Dr. Heather Whitson is an Associate Professor of Medicine with Tenure in the Duke University School of Medicine in Durham, North Carolina, USA. Dr. Whitson's research is focused on improving care and health outcomes for people with multiple chronic conditions. She is interested in improving care delivery systems and intervention programs to better serve medically complex patients. Against this background she focuses on frailty as a generic characteristic of aging and predictor of negative health outcomes. She is a pioneer in the subject of resilience, specifically physical resilience. Physical resilience is defined as one’s ability to withstand or recover from functional decline following an acute or chronic health stressor. Physical resilience is a topic that has received considerable interest and support in the aging research community in the United States (with Dr. Whitson as a strong voice in the field), and this topic is likely to enable collaborative research efforts between Duke Aging Center and Radboudumc, where geriatrics investigators are leading European initiatives to elaborate the construct of physical resilience. As the Deputy Director of the Duke Aging Center, Dr. Whitson leads research efforts aimed at promoting physical resilience to late-life stressors. As such, she is co-PI of the NIH funded Physical Resiliencies: Indicators and Mechanisms in the Elderly (PRIME) Collaborative and a Core Leader in Duke’s NIH funded Claude D. Pepper Older American Independence Center, which conducts research within its theme: optimizing physical resilience. Dr. Whitson applies the knowledge and understanding of resilience gained from this research in an interdisciplinary team seeking to improve peri-operative outcomes for frail or at-risk seniors who must undergo surgery.

* About the award

The Radboud Institute for Health Sciences honors a foreign researcher or teacher with the Richard Grol Visiting Scientist Award. This award is named after the founder of the institute.

> read more about the award



Richard Grol Visiting Scientist Award 2016 for Trish Greenhalgh

* Nominated

Trish Greenhalgh is Professor of Primary Care Health Sciences at the University of Oxford, United Kingdom. Prof. Greenhalgh was nominated for the award by prof.dr.

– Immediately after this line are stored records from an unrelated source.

(** A sum over the rows of the query that depends on the group only. *)
Lemma sum_rows_groups (F : WorkspaceMetricRow → Z) (h : Uuid → bool) (f : WorkspaceRow → Z) :
  (∀ o s k row, (o, s, k) ∈ metric_groups l → metric_row o s k = Ok row → F row = if h o then weigh f k else 0) →
  sum_of F rows = sum_of (λ o, if h o then weigh f (List.filter (owned_by o) l) else 0) (remove_dups (wr_owner_id <$> l)).
Proof using Hrows.
  intros HF. rewrite <-sum_metric_groups. symmetry. eapply sum_of_forall2; [exact (proj1 (collect_Ok _ _ _) Hrows)|].
  intros [[o s] k] row Hg Hrow. cbn. symmetry. by eapply HF.
Qed.

Lemma group_count_eq (s : WorkspaceState) : group_count (state_as_str s) rows = state_count s l.
Proof using Hrows.
  unfold group_count. rewrite (sum_rows_groups _ (λ _, true) (λ r, if in_state s r then 1 else 0)) by apply group_state_weight.
  rewrite state_count_weigh. apply sum_over_owners; [apply NoDup_remove_dups|apply owners_complete].
Qed.

Lemma rows_of_groups row : row ∈ rows → ∃ o s k, (o, s, k) ∈ metric_groups l ∧ metric_row o s k = Ok row.
Proof using Hrows.
  intros (i & Hi)%list_elem_of_lookup. pose proof (proj1 (collect_Ok _ _ _) Hrows) as H2.
  destruct (Forall2_lookup_r _ _ _ _ _ H2 Hi) as ([[o s] k] & Hg & Hrow). exists o, s, k. split; [by eapply list_elem_of_lookup_2|done].
Qed.

Lemma rows_nonneg : Forall (λ r, resources_nonneg (mw_resources r)) rows.
Proof using Hrows.
  apply Forall_forall. intros row (o & s & k & _ & Hrow)%rows_of_groups. by apply metric_row_Ok in Hrow as (_ & _ & _ & _ & ?).
Qed.

(** A sum over the rows of one owner is a sum over the owner's workspaces. *)
Lemma sum_of_owner owner (f : WorkspaceRow → Z) (F : WorkspaceMetricRow → Z) :
  (∀ o s k row, (o, s, k) ∈ metric_groups l → metric_row o s k = Ok row → F row = weigh f k) →
  sum_of F (List.filter (of_owner owner) rows) = weigh f (List.filter (owned_by owner) l).
Proof using Hrows.
  intros HF. rewrite sum_of_filter. unfold of_owner.
  rewrite (sum_rows_groups _ (λ o, bool_decide (o = owner)) f).
  - rewrite <-(sum_one_owner f owner l). apply sum_of_ext. intros o _. case_bool_decide; [by subst|done].
  - intros o s k row Hg Hrow. pose proof Hrow as (-> & _)%metric_row_Ok. case_bool_decide; [by eapply HF|done].
Qed.

Lemma owner_count owner s :
  group_count (state_as_str s) (List.filter (of_owner owner) rows) = state_count s (List.filter (owned_by owner) l).
Proof using Hrows. unfold group_count. rewrite state_count_weigh. apply sum_of_owner. apply group_state_weight. Qed.

Lemma owner_resources owner :
  sum_resources (List.filter (of_owner owner) rows) = requested_total live_columns (List.filter (owned_by owner) l).
Proof using Hrows.
  rewrite total_weigh. unfold sum_resources. f_equal; apply sum_of_owner; intros o s k row _ (_ & _ & _ & -> & _)%metric_row_Ok; by rewrite total_weigh.
Qed.

(** An owner has a row exactly when it has a workspace. *)
Lemma owner_listed owner : List.filter (of_owner owner) rows = [] ↔ List.filter (owned_by owner) l = [].
Proof using Hrows.
  split; intros E.
  - pose proof (sum_of_owner owner (λ _, 1) mw_count) as Hlen. rewrite E, <-length_weigh in Hlen.
    destruct (List.filter _ l); [done|]. exfalso. cbn in Hlen. enough (0 = Z.pos (Pos.of_succ_nat (length l0))) by done. apply Hlen.
    intros o s k row _ (_ & _ & -> & _)%metric_row_Ok. apply length_weigh.
  - destruct (List.filter _ rows) as [|row rest] eqn:Er; [done|]. exfalso.
    assert (row ∈ List.filter (of_owner owner) rows) as Hr by (rewrite Er; left). apply list_elem_of_In, filter_In in Hr as [Hr Ho].
    apply list_elem_of_In, rows_of_groups in Hr as (o & s & k & Hg & (Hu & _)%metric_row_Ok). apply bool_decide_eq_true in Ho. subst.
    unfold metric_groups in Hg. apply list_elem_of_bind in Hg as (o & Hg & Hin). apply list_elem_of_fmap in Hg as ([? ?] & [= Ho _ _] & _).
    apply elem_of_remove_dups, list_elem_of_fmap in Hin as (r & -> & Hr).
    assert (r ∈ List.filter (owned_by (mw_user_id row)) l) as Hin by (apply list_elem_of_In, filter_In; split; [by apply list_elem_of_In|by apply bool_decide_eq_true]).
    rewrite E in Hin. by apply elem_of_nil in Hin.
Qed.
End Metrics.

(** The metrics of the workspaces add up: the count of a state is the number of
    workspaces in it, over the installation and for each owner, and the resources
    of an owner are the sums over the owner's workspaces, up to the largest
    number of the type; an owner is listed exactly when it has a workspace. *)
Theorem metrics_add_up inst db m db' : workspace_metrics inst db = (Ok m, db') →
  let l := matching (metric_filter inst) db in
  db' = db ∧ (∀ s, default 0 (wm_states m !! state_as_str s) = state_count s l) ∧
  ∀ owner, let own := List.filter (owned_by owner) l in
    match wm_users m !! owner with
    | None => own = []
    | Some user => own ≠ [] ∧ (∀ s, default 0 (um_states user !! state_as_str s) = state_count s own) ∧
        um_resources user = clamp_quota (requested_total live_columns own)
    end.
Proof.
  intros Hrun l. unfold workspace_metrics in Hrun. run_step Hrun. run_step Hrun.
  rename x into rows, Hx into Hrows. injection Hrun as <- <-.
  split; [done|]. split.
  - intros s. unfold aggregate_workspace_metrics. rewrite aggregate_states. by apply group_count_eq.
  - intros owner own. unfold aggregate_workspace_metrics. rewrite aggregate_user. cbn [wm_users]. rewrite lookup_empty.
    pose proof (owner_listed l rows Hrows owner) as Hlisted. destruct (decide (List.filter (of_owner owner) rows = [])) as [E|E].
    + rewrite E. by apply Hlisted.
    + destruct (user_fold (List.filter (of_owner owner) rows) None) as (states & -> & Hstates); [|done|].
      { apply Forall_forall. intros row Hr. apply list_elem_of_In, filter_In in Hr as [Hr _].
        by eapply (proj1 (Forall_forall _ _) (rows_nonneg l rows Hrows)), list_elem_of_In. }
      split_and!; [by intros Hown%Hlisted| |].
      * intros s. cbn [um_states]. rewrite Hstates. by apply owner_count.
      * cbn [um_resources default no_metrics]. rewrite (owner_resources l rows Hrows). done.
Qed.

Gert Westert, leader of the Radboudumc research theme Healthcare Improvement Science.

Considering her extremely impressive CV as well as her inspiring college tour and lecture in Nijmegen on May 26th 2016, the RIHS management had an easy task in deciding to award Trish Greenhalgh.

* About Trish Greenhalgh

Trish Greenhalgh is an internationally recognised academic in health services research/ primary health care and a practising GP. She joined her department in January 2015 after previously holding professorships at University College London and Queen Mary University of London. As Director of the Interdisciplinary Research In Health Sciences (IRIHS) unit, she leads a program of research at the interface between social sciences and medicine, with strong emphasis on the organisation and delivery of health services. Her research seeks to celebrate and retain the traditional and humanistic aspects of medicine while also embracing the unparalleled opportunities of contemporary science and technology to improve health outcomes and relieve suffering.

* About the award

The Radboud Institute for Health Sciences honors a foreign researcher or teacher with the Richard Grol Visiting Scientist Award. This award is named after the founder of the institute.